### Exercise brief
Exact reproduction required: the lines below from the line with "Definition OBSERVER : string" to the line with "Definition ESCALATED : string", both ends included, and no others.

Dataset records:
>>>>
Lemma dequeue_scan tenant name c :
  Queue.dequeue tenant name c =
  match scan (_jobs (queue c)) tenant (Queue.ids name (queue c)) [] with
  | (None, q') => (Ok None, set_queue (Queue.set_ids name q' (queue c)) c)
  | (Some (id, j), q') => lease id j (set_queue (Queue.set_ids name q' (queue c)) c)
  end.
Proof.
  unfold Queue.dequeue, bind, Queue.update, modify, gets.
  set (l := Queue.ids name (queue c)). cbn [queue set_queue]. rewrite ids_set_ids, bool_decide_eq_true_2 by done.
  rewrite (dequeue_loop_scan l []).
  - cbn [queue set_queue Queue.set_ids _jobs].
    destruct (scan _ _ _ _) as [[[i j]|] q']; rewrite set_ids_set_ids; done.
  - cbn. rewrite dget_dset_eq. by rewrite app_nil_r.
Qed.

Lemma lease_eq id j c :
  RuntimeJob.job_ok j →
  lease id j c = (Ok (Some (leased_job c j)),
                  set_queue (Queue.set_job id (leased_job c j) (queue c)) (tick_env c)).
Proof.
  intros Hj. unfold lease, bind, Queue.update, modify, ret.
  rewrite (on_env_update _ j (leased_job c j)) by (apply RuntimeJob.with_update_lease; [done|apply clock_ok]).
  done.
Qed.

(** ** The operations keep it *)

Definition cloud_ok c : Prop := queue_ok (queue c).

Lemma enqueue_ok j : RuntimeJob.job_ok j → preserves cloud_ok (Queue.enqueue j).
Proof.
  intros Hj c Hc. unfold after. rewrite enqueue_eq by done. destruct (RuntimeJob.validate j); [|done].
  apply (queue_ok_enqueue (queued_job c j)); [|done]. apply RuntimeJob.job_ok_updated; [done|apply clock_ok].
Qed.

Lemma put_ok j : RuntimeJob.job_ok j → preserves cloud_ok (Queue.put j).
Proof. intros Hj c Hc. unfold after. rewrite put_eq. by apply queue_ok_put. Qed.

Lemma dead_letter_ok j : RuntimeJob.job_ok j → preserves cloud_ok (Queue.dead_letter j).
Proof.
  intros Hj c (H1 & H2 & H3). unfold after. rewrite dead_letter_eq by done.
  assert (Hd : RuntimeJob.job_ok (dead_job c j)) by (apply RuntimeJob.job_ok_updated; [done|apply clock_ok]).
  split_and!; intros id j'; simpl; rewrite dget_dset; case_bool_decide as E;
    [intros [= <-]; by subst|apply H1|intros [= <-]; by subst|apply H2|by intros [= <-]|apply H3].
Qed.
(* ===== verification/Scheduler.v ===== *)
(** The scheduler of agentfabric/cloud/scheduler: scheduled jobs, their next
    runs and the trigger of those that are due. *)

From stdpp Require Import base option list strings gmap sets pretty.
From Stdlib Require Import ZArith Lia.
From S2P Require Import Prelude PyVal Json PyTime Store EventStore Documents Quotas Job Queue Veil.
From S2P Require Import Dispatcher Runtime Cron.

Local Open Scope Z_scope.

(** * scheduled_job.py *)

Module ScheduledJob.

Record t := Mk {
  tenant_id : string;
  organization_id : string;
  created_by : string;
  job_type : string;
  payload : doc;
  schedule_type : string;
  cron : option string;
  run_at : option Z;
  enabled : bool;
  schedule_id : string;
  last_run_at : option Z;
  next_run_at : option Z;
  created_at : Z;
}.

Definition as_dict (s : t) : doc :=
  [("schedule_id", VStr (schedule_id s)); ("tenant_id", VStr (tenant_id s));
   ("organization_id", VStr (organization_id s)); ("created_by", VStr (created_by s));
   ("job_type", VStr (job_type s)); ("payload", VDict (payload s));
   ("schedule_type", VStr (schedule_type s)); ("cron", opt_str (cron s));
   ("run_at", opt_iso (run_at s)); ("enabled", VBool (enabled s));
   ("last_run_at", opt_iso (last_run_at s)); ("next_run_at", opt_iso (next_run_at s));
   ("created_at", VStr (isoformat (created_at s)))].
(* ===== verification/Governance.v ===== *)
(** Governed proposals (agentfabric/governance): the records, the policies and
    the consensus engine. *)

From stdpp Require Import base option list strings gmap sets pretty.
From Stdlib Require Import ZArith Lia SpecFloat.
From S2P Require Import Prelude PyVal Json PyTime Floats Store EventStore Documents.

Local Open Scope Z_scope.

(** * agent_role.py, proposal_status.py *)

Module AgentRole.
Definition PLANNER : string := "planner".
Definition RESEARCHER : string := "researcher".
Definition EXECUTOR : string := "executor".
Definition REVIEWER : string := "reviewer".
Definition COMPLIANCE_REVIEWER : string := "compliance_reviewer".
Definition SECURITY_REVIEWER : string := "security_reviewer".
Definition HUMAN_APPROVER : string := "human_approver".
Definition OBSERVER : string := "observer".
End AgentRole.

Definition AUTHORIZED_VOTING_ROLES : list string :=
  [AgentRole.PLANNER; AgentRole.EXECUTOR; AgentRole.REVIEWER; AgentRole.COMPLIANCE_REVIEWER;
   AgentRole.SECURITY_REVIEWER; AgentRole.HUMAN_APPROVER].

Module ProposalStatus.
Definition PENDING : string := "pending".
Definition APPROVED : string := "approved".
Definition REJECTED : string := "rejected".
Definition BLOCKED : string := "blocked".
Definition EXPIRED : string := "expired".
Definition AWAITING_HUMAN : string := "awaiting_human".
Definition ESCALATED : string := "escalated".
Definition EXECUTED : string := "executed".
End ProposalStatus.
<<<<
### Answer to this task
Definition OBSERVER : string := "observer".
End AgentRole.

Definition AUTHORIZED_VOTING_ROLES : list string :=
  [AgentRole.PLANNER; AgentRole.EXECUTOR; AgentRole.REVIEWER; AgentRole.COMPLIANCE_REVIEWER;
   AgentRole.SECURITY_REVIEWER; AgentRole.HUMAN_APPROVER].

Module ProposalStatus.
Definition PENDING : string := "pending".
Definition APPROVED : string := "approved".
Definition REJECTED : string := "rejected".
Definition BLOCKED : string := "blocked".
Definition EXPIRED : string := "expired".
Definition AWAITING_HUMAN : string := "awaiting_human".
Definition ESCALATED : string := "escalated".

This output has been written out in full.